Die Idee ist daher, eine standardisierte Methode zur Definition der Konfiguration dieser Umgebungen bereitzustellen, wodurch sie portabel und reproduzierbar werden.
Ein Devfile spezifiziert dabei die Werkzeuge, Abhängigkeiten und Einstellungen, die für eine Entwicklungsumgebung erforderlich sind, sodass Entwickler sofort das machen können, was ihnen auch wirklich Spass macht, nämlich direkt mit dem Coding beginnen zu können, ohne ihre Umgebung jedes Mal aufwendig und nervenaufreibend manuell einrichten zu müssen.
Hauptmerkmale und Vorteile
Standardisierung: Devfiles verwenden YAML und definieren eine klare API mittels einer Schema Version. Reproduzierbarkeit: Durch die Definition der Umgebung in einem Devfile können Entwickler sicherstellen, dass die Umgebung auf verschiedenen Maschinen und über die gesamte Entwicklungslaufzeit eines Projekts konsistent ist. Automatisierung: Devfiles automatisieren die Einrichtung von Entwicklungsumgebungen und reduzieren den Zeit- und Arbeitsaufwand für die manuelle Konfiguration dieser Umgebungen. Integration: Devfiles integrieren sich in verschiedene Entwicklungswerkzeuge und -plattformen wie Eclipse Che, odo und JetBrains Space 1️⃣, Red Hat Developer Sandbox, um nahtlose Entwicklungserfahrungen zu bieten.

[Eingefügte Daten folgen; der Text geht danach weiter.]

(** * gce_metadata_server: a model of [main.go]

    The program is a small HTTP server that emulates the GCE metadata
    endpoint.  This file embeds its package-level state (the [cfg] flags,
    the [creds] pointer, [customAttributeMap], [tokenMutex] and the process
    environment), the credential and identity functions, the attribute
    loader and the request handlers of [main.go], and proves properties of
    them.

    Conventions.
    - A Go [string] is a [string] (a sequence of bytes); an [error] is its
      message; a [(T, error)] return is a [result]; a nil [*T] is [None].
    - What the process reads from outside (the identity provider behind an
      [oauth2.TokenSource], the clock, the file system) and the library
      functions whose code is not part of the repository ([encoding/json],
      [google.JWTConfigFromJSON], ...) are the fields of one record,
      [External]; every theorem quantifies over it.
    - A call that leaves the process appends a [Call] to the world's log,
      and the answer it receives may depend on how many calls were made
      before it, so two fetches from one source need not return one token.
    - [glog] and [fmt.Printf] output is not part of the state.
    - [int] is 64 bits wide. *)

From Stdlib Require Import ZArith Lia Ascii String.
From stdpp Require Import base option strings gmap list pretty.

Local Open Scope string_scope.
Local Open Scope Z_scope.

(** ** Go values *)

(** A Go [error] value, by its message. *)
Definition error := string.

(** A [(T, error)] pair of which exactly one side is meaningful. *)
Inductive result (A : Type) : Type :=
| Ok (a : A)
| Err (e : error).
Arguments Ok {A} a.
Arguments Err {A} e.

(** How a call ends: it returns, it panics (a nil pointer dereference, an
    index out of range), or it ends the process with [os.Exit]. *)
Inductive outcome (A : Type) : Type :=
| Return (a : A)
| Panic
| Exit (code : Z).
Arguments Return {A} a.
Arguments Panic {A}.
Arguments Exit {A} code.

(** The one-byte string of a line feed. *)
Definition LF : string := String "010"%char EmptyString.

(** [s != ""] *)
Definition nonempty (s : string) : bool := negb (String.eqb s "").

(** [strings.Split(s, sep)] for a separator of one byte: the fields of [s]
    between the separators; the split of the empty string is one empty
    field. *)
Fixpoint Split (s : string) (sep : ascii) : list string :=
  match s with
  | EmptyString => [EmptyString]
  | String c rest =>
      if Ascii.eqb c sep then EmptyString :: Split rest sep
      else match Split rest sep with
           | field :: fields => String c field :: fields
           | [] => [String c EmptyString]
           end
  end.

(** ** Package [time] *)

Module time.

(** A [time.Duration]: a count of nanoseconds in an [int64]. *)
Definition Duration := Z.
Definition minDuration : Duration := - 2 ^ 63.
Definition maxDuration : Duration := 2 ^ 63 - 1.
Definition Second : Duration := 1000000000.

(** A [time.Time], as the nanoseconds of its wall clock elapsed since the
    zero [Time] (January 1, year 1, 00:00:00 UTC).  Monotonic readings are
    left out: [Sub] uses them only when both operands carry one, and the
    program subtracts [time.Now().In(loc)], from which [In] has removed
    it. *)
Definition Time := Z.
Definition zero : Time := 0.

(** Two's complement wrap-around of an [int64] result. *)
Definition wrap64 (z : Z) : Z := (z + 2 ^ 63) mod 2 ^ 64 - 2 ^ 63.

(** [t.Sub(u)]: the duration [t - u], or the minimum (maximum) duration
    when the difference is below (above) what a [Duration] holds. *)
Definition Sub (t u : Time) : Duration :=
  if t - u <? minDuration then minDuration
  else if maxDuration <? t - u then maxDuration
  else t - u.

(** [lessThanHalf(x, y)]: [uint64(x) + uint64(x) < uint64(y)]. *)
Definition lessThanHalf (x y : Duration) : bool :=
  ((x mod 2 ^ 64 + x mod 2 ^ 64) mod 2 ^ 64) <? y mod 2 ^ 64.

(** [d.Round(m)]: [d] rounded to the nearest multiple of [m], halfway
    values away from zero, the minimum (maximum) duration when the
    rounded value does not fit. *)
Definition Round (d m : Duration) : Duration :=
  if m <=? 0 then d
  else
    let r := Z.rem d m in
    if d <? 0 then
      let r := - r in
      if lessThanHalf r m then wrap64 (d + r)
      else
        let d1 := wrap64 (d - m + r) in
        if d1 <? d then d1 else minDuration
    else
      if lessThanHalf r m then wrap64 (d - r)
      else
        let d1 := wrap64 (d + m - r) in
        if d <? d1 then d1 else maxDuration.

(** [int(d.Seconds())].  [Seconds] is
    [float64(d / Second) + float64(d % Second) / 1e9] and the conversion
    to [int] drops the fraction.  The quotient is below [2 ^ 34] in
    absolute value, so [float64] holds it exactly, and adding a fraction
    that stays at least [1e-6] away from [-1] and [1] cannot reach the next
    integer: that is the case of every value [Round] returns for
    [Second] (a multiple of [Second], or one of the two extreme
    durations, whose remainders are [-854775808] and [854775807]).  For
    those the result is the quotient truncated toward zero. *)
Definition SecondsInt (d : Duration) : Z := Z.quot d Second.

End time.

(** Writes the two powers of two of [int64] arithmetic as numerals, for
    [lia]. *)
Ltac int64_consts :=
  change (2 ^ 63) with 9223372036854775808 in *;
  change (2 ^ 64) with 18446744073709551616 in *.

(** ** Packages [oauth2] and [google] *)

Module oauth2.

(** [oauth2.Token], the fields the program reads or sets. *)
Record Token := {
  AccessToken : string;
  TokenType : string;
  Expiry : time.Time
}.

(** The [oauth2.TokenSource] values the program builds.
    [StaticTokenSource] always returns its token; the token of every other
    source comes from the identity provider. *)
Inductive TokenSource :=
| StaticTokenSource (t : Token)
    (* oauth2.StaticTokenSource(t) *)
| ImpersonatedCredentials (TargetPrincipal : string) (Scopes : list string)
    (* impersonate.CredentialsTokenSource *)
| JSONCredentials (data : string) (scopes : list string)
    (* the TokenSource of google.CredentialsFromJSON(ctx, data, scopes...) *)
| ImpersonatedIDToken (TargetPrincipal Audience : string) (IncludeEmail : bool)
    (* impersonate.IDTokenSource *)
| JSONIDToken (audience : string) (credentialsJSON : string).
    (* idtoken.NewTokenSource(ctx, audience, idtoken.WithCredentialsJSON(json)) *)

End oauth2.

Module google.

(** [google.Credentials], the fields the program reads or sets. *)
Record Credentials := {
  ProjectID : string;
  TokenSource : oauth2.TokenSource;
  JSON : string
}.

End google.

(** ** Package-level declarations of [main.go] *)

Definition emailScope : string := "https://www.googleapis.com/auth/userinfo.email".
Definition googleProjectID : string := "GOOGLE_PROJECT_ID".
Definition googleNumericProjectID : string := "GOOGLE_NUMERIC_PROJECT_ID".
Definition googleAccessToken : string := "GOOGLE_ACCESS_TOKEN".
Definition googleIDToken : string := "GOOGLE_ID_TOKEN".
Definition googleAccountEmail : string := "GOOGLE_ACCOUNT_EMAIL".

Record serverConfig := {
  flPort : string;
  flnumericProjectID : string;
  fltokenScopes : string;
  flprojectID : string;
  flserviceAccountEmail : string;
  flserviAccountFile : string;
  flcustomAttributeFile : string;
  flImpersonate : bool
}.

Record metadataToken := {
  AccessToken : string;
  ExpiresIn : Z;
  TokenType : string
}.

Record serviceAccountDetails := {
  Aliases : string;
  Email : string;
  Scopes : string
}.

(** A call that leaves the process. *)
Inductive Call :=
| CallToken (ts : oauth2.TokenSource)
    (* ts.Token() on a source backed by the identity provider *)
| CallNewTokenSource (ts : oauth2.TokenSource).
    (* the construction of an identity-token source *)

(** The state of the process: the environment [os.Getenv] reads, the
    package-level variables, and the log of calls made so far. *)
Record World := {
  environ : gmap string string;
  cfg : serverConfig;
  creds : option google.Credentials;
  customAttributeMap : gmap string string;
  tokenMutex : bool;
  calls : list Call
}.

Definition set_creds (c : option google.Credentials) (w : World) : World :=
  {| environ := environ w; cfg := cfg w; creds := c;
     customAttributeMap := customAttributeMap w;
     tokenMutex := tokenMutex w; calls := calls w |}.

Definition set_customAttributeMap (m : gmap string string) (w : World) : World :=
  {| environ := environ w; cfg := cfg w; creds := creds w;
     customAttributeMap := m;
     tokenMutex := tokenMutex w; calls := calls w |}.

Definition set_tokenMutex (b : bool) (w : World) : World :=
  {| environ := environ w; cfg := cfg w; creds := creds w;
     customAttributeMap := customAttributeMap w;
     tokenMutex := b; calls := calls w |}.

Definition record_call (c : Call) (w : World) : World :=
  {| environ := environ w; cfg := cfg w; creds := creds w;
     customAttributeMap := customAttributeMap w;
     tokenMutex := tokenMutex w; calls := (calls w ++ [c])%list |}.

(** What lies outside [main.go].  The [nat] argument of a field is the
    number of calls logged before the one being answered. *)
Record External := {
  (* ts.Token() for a provider-backed source *)
  provider_Token : oauth2.TokenSource -> nat -> result oauth2.Token;
  (* impersonate.IDTokenSource and idtoken.NewTokenSource: the error, if any *)
  provider_NewTokenSource : oauth2.TokenSource -> nat -> option error;
  (* impersonate.CredentialsTokenSource at startup: the error, if any *)
  impersonate_CredentialsTokenSource : string -> list string -> option error;
  (* time.Now() *)
  time_Now : nat -> time.Time;
  (* os.Open followed by reading the file: its bytes *)
  os_Open : string -> result string;
  (* ioutil.ReadFile *)
  ioutil_ReadFile : string -> result string;
  (* json.NewDecoder(file).Decode(&data) for data of type map[string]string *)
  json_Decode : string -> result (gmap string string);
  (* json.Marshal of a *metadataToken and of a *serviceAccountDetails *)
  json_Marshal_metadataToken : metadataToken -> result string;
  json_Marshal_serviceAccountDetails : serviceAccountDetails -> result string;
  (* google.CredentialsFromJSON: the project ID found in the document *)
  google_CredentialsFromJSON : string -> list string -> result string;
  (* google.JWTConfigFromJSON(json, scope): the Email of the config *)
  google_JWTConfigFromJSON : string -> string -> result string
}.

(** [os.Getenv(key)]: the value, or the empty string when unset. *)
Definition Getenv (w : World) (key : string) : string :=
  default "" (environ w !! key).

(** ** Credential selection and identity (lines 162-191, 357-362) *)

Definition isEnvironmentOverrideSet (w : World) : bool :=
  nonempty (Getenv w googleAccessToken)
  && nonempty (Getenv w googleIDToken)
  && nonempty (Getenv w googleAccountEmail)
  && nonempty (Getenv w googleNumericProjectID)
  && nonempty (Getenv w googleProjectID).

Definition getProjectID (w : World) : outcome string :=
  if isEnvironmentOverrideSet w then Return (Getenv w googleProjectID)
  else if nonempty (flprojectID (cfg w)) then Return (flprojectID (cfg w))
  else match creds w with
       | Some c => Return (google.ProjectID c)
       | None => Panic
       end.

Definition getNumericProjectID (w : World) : string :=
  if isEnvironmentOverrideSet w then Getenv w googleNumericProjectID
  else flnumericProjectID (cfg w).

(** ** Packages [net/http], [mux] and [fmt] *)

Module http.

Definition StatusOK : Z := 200.
Definition StatusBadRequest : Z := 400.
Definition StatusForbidden : Z := 403.
Definition StatusNotFound : Z := 404.
Definition StatusInternalServerError : Z := 500.

(** [http.StatusText], on the codes the program uses; the text of an
    unknown code is empty. *)
Definition StatusText (code : Z) : string :=
  if code =? 200 then "OK"
  else if code =? 400 then "Bad Request"
  else if code =? 403 then "Forbidden"
  else if code =? 404 then "Not Found"
  else if code =? 500 then "Internal Server Error"
  else "".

1️⃣ Leider sieht es allerdings so aus, als ob Jetbrains Space nicht mehr weiter angeboten wird und durch Github Codespaces ersetzt wurde bzw. gerade in der Transition ist.
Innerloop vs Outerloop
In einer Devfile-Spezifikation gibt es zwei Bereiche für die Bereitstellung: Innerloop und Outerloop. Diese Bereiche sind für eine umfassende Entwicklungserfahrung sowie für die ordnungsgemäße Integration des gesamten Spektrums an Entwicklungstools für Kubernetes- und OpenShift-Projekte unerlässlich.
Innerloop
Innerloop sind alle Aktionen, die ein Entwickler in seiner Entwicklungsumgebung durchführt, z. B. das Ausführen von Tests, Debugging und lokale Implementierungen, bevor er seinen Code in das VCS (Version Control System) eincheckt.
Outerloop
Outerloop deckt somit logischerweise dann alles ab, was nach der Entwicklungsphase kommt. Sobald der Quellcode in das VCS eingecheckt wurde, werden beispielsweise Integrationstests, vollständige Builds oder Deployments durchgeführt.
Aufbau eines Devfile’s
Wollen wir uns erstmal anschauen, wie so ein devfile aussieht. Wir sehen hier ein valides Devfile, welches die Minimalanforderungen erfüllt.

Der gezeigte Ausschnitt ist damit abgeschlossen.